Par Vincent Colot (chroniqueur exclusif) – Analyste financier
Vous voulez savoir ce qui fera la une de vos publications financières favorites ces prochaines semaines ? L’impact économique du mouvement de grèves en France ? Non. Tout le monde s’accorde déjà à dire qu’il sera limité, même en cas de blocage dur. Les prochains développements du Brexit ? Peu probable. Le sujet traîne en longueur, la résignation de la sortie britannique est actée et il n’y a (presque) plus personne pour crier à un désastre économique ou à la fin de la civilisation occidentale (!). Quant aux détails des modalités du divorce et la préparation de nouveaux traités commerciaux indispensables, les négociations seront encore longues. L’impeachment visant le président américain, Donald Trump ? Are you kidding ?
Non, ce ne sera rien d’autre que du grand classique de saison, le marronnier pur jus, à savoir les prévisions économiques pour l’année qui s’annonce. Les journalistes économiques n’y passeront pas des nuits blanches. Aucune inquiétude : depuis plusieurs années, les grandes institutions, telles que les banques, les gestionnaires de fonds ou encore les organismes internationaux (FMI, Banque Mondiale, …) rendent publiques leurs travaux en la matière sur Internet. Et on peut légitimement soupçonner qu’ils se copient les uns les autres. Les journalistes se serviront largement dans ce vivier, certains oubliant d’ailleurs opportunément de citer leurs sources …
Non pas que la pression soit maximale en matière de qualité ou d’originalité. L’exercice ne recèle en effet que rarement de grandes suprises, tant il se fonde le plus souvent sur le statu quo, à savoir la poursuite des tendances récentes. A l’aube de 2020, ces dernières ont pour noms taux d’intérêt proches de zéro, voire négatifs, ralentissement du commerce mondial sur fond de tensions géopolitiques (USA-Chine, surtout), croissance économique modérée, inflation faible. Pas de quoi modifier, sur la base de la seule lecture de ces rapports, les portefeuilles de la plupart des investisseurs, même si les plus affûtés seront à la recherche de signaux indiquant d’éventuelles inflexions à moyen terme (une récession qui se profile, une inflation qui frémirait à la hausse, …). Plus fondamentalement, dans un contexte de grande incertitude tel que nous le connaissons aujourd’hui, miné par de grandes fragilités systémiques, chacun aura conscience que les prévisions, même consensuelles, sont à prendre avec des pincettes.
Ce qui n’empêchera pas, comme à chaque fin d’année également, et ce depuis près de 20 ans, une banque danoise, la Saxo Bank, de se distinguer en publiant quelques prévisions extrêmes (“Outrageous predictions”).

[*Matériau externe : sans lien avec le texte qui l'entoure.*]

(* ===== verification/StarterRuns.v ===== *)
(** * The skeleton server served (practica/asgn4-starter/httpserver.c)

    The handlers and the loop of Starter.v for any connection library that
    keeps [ConnLaws]; the instance [repo_laws] for Connection.v's functions; the
    theorems on main and on the agreement with the server of src/src. *)
From ITree Require Import Core.Subevent Indexed.Sum Interp.Interp.
From S2P Require Import Prelude Libc Regex Http Prog Posix Util.
From S2P Require Import Demo Connection Server Parsing Transfer Handlers Startup Serve Starter.
Local Open Scope Z_scope.
Local Open Scope prog_scope.

(** ** The handlers *)

Lemma wpt_calls {R} (t : itree sysE R) st (Q : R → stworld → Prop) :
  wpt t (st_world st) (λ r w', Q r (set_st w' st)) → wpt (calls t) st Q.
Proof.
  apply (wpt_translate _ st_world set_st); [|by destruct st].
  intros X e w. cbn. by destruct (sys e w) as [[]|].
Qed.

(** The library's calls: no error is left behind for those that follow. *)
Lemma wpt_lib {R} (t : itree sysE R) st (P : R → world → Prop) (Q : R → stworld → Prop) :
  serene (st_world st) → wpt t (st_world st) P →
  (∀ r w', P r w' → serene w' → Q r (set_st w' st)) → wpt (calls t) st Q.
Proof.
  intros Hse Ht HQ. apply wpt_calls. eapply wpt_conseq; [exact (wpt_serene t _ P Hse Ht)|].
  intros r w' [HP Hse']. by apply HQ.
Qed.

#[export] Instance do_open_trunc_proper p : CallProper (do_open_trunc p).
Proof.
  unfold CallProper. intros w v Hwv. unfold do_open_trunc.
  destruct (call_proper (body := do_open p PUT_FLAGS) _ _ Hwv) as (Hr & Hw & Hf & Hs).
  destruct (do_open p PUT_FLAGS w) as [w1 r], (do_open p PUT_FLAGS v) as [v1 r']. cbn in *. subst r'.
  destruct r as [fd|e]; cbn; [|done].
  destruct (call_proper (body := do_ftruncate fd) _ _ Hw) as (_ & Hw2 & Hf2 & Hs2).
  split_and!; [done|done|congruence..].
Qed.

Elles se présentent sous la forme de scénarios “disruptifs” possibles, suivis de leurs conséquences sur les marchés. La banque précise néanmoins que, bien qu’estimant que cette époque de “fins de cycles” (économiques, monétaires, sociaux, environnementaux, …) soit propice aux disruptions, l’exercice reste pour elle marginal et ne constitue en aucun cas le référentiel de base à ses opérations courantes. Cela posé, quelques exemples ? Un brusque ralentissement des progrès de l’intelligence artificielle, impactant négativement l’industrie des semi-conducteurs. Les actions des entreprises du secteur ayant été à la fête ces dernières années, gare à elles ! Ou une nette victoire des Démocrates à la prochaine élection présidentielle US, avec un généreux programme social à la clé et d’abord une baisse imposée des prix des médicaments. Méfiez-vous dans ce cas si vous détenez des fonds sectoriels pharma ou biotech ! Ou encore l’apparition d’une devise asiatique numérique de réserve pesant à la baisse sur le dollar américain.
De tels scénarios, et quelques autres, s’ils se concrétisaient en 2020, bouleverseraient l’actuel consensus des prévisionnistes et provoqueraient des remous sur les marchés. Ici, le rassurant “probable” cède sa place au simple “possible”. De quoi avertir l’investisseur que tout ne se passe pas toujours comme prévu, du moins à court terme. Cela se passe d’ailleurs rarement comme prévu ! En être conscient permet d’ailleurs de garder son sang-froid en cas de baisses et de bien calibrer son profil de risque en fonction de son horizon de placement. Mais celui qui baserait sa stratégie de placement sur l’un ou l’autre de ces scénarios serait dans une démarche très spéculative et donc très dangereuse. Car bien d’autres hypothèses sont envisageables et rares sont ceux qui perçoivent à l’avance les raisons des grosses secousses sur les marchés.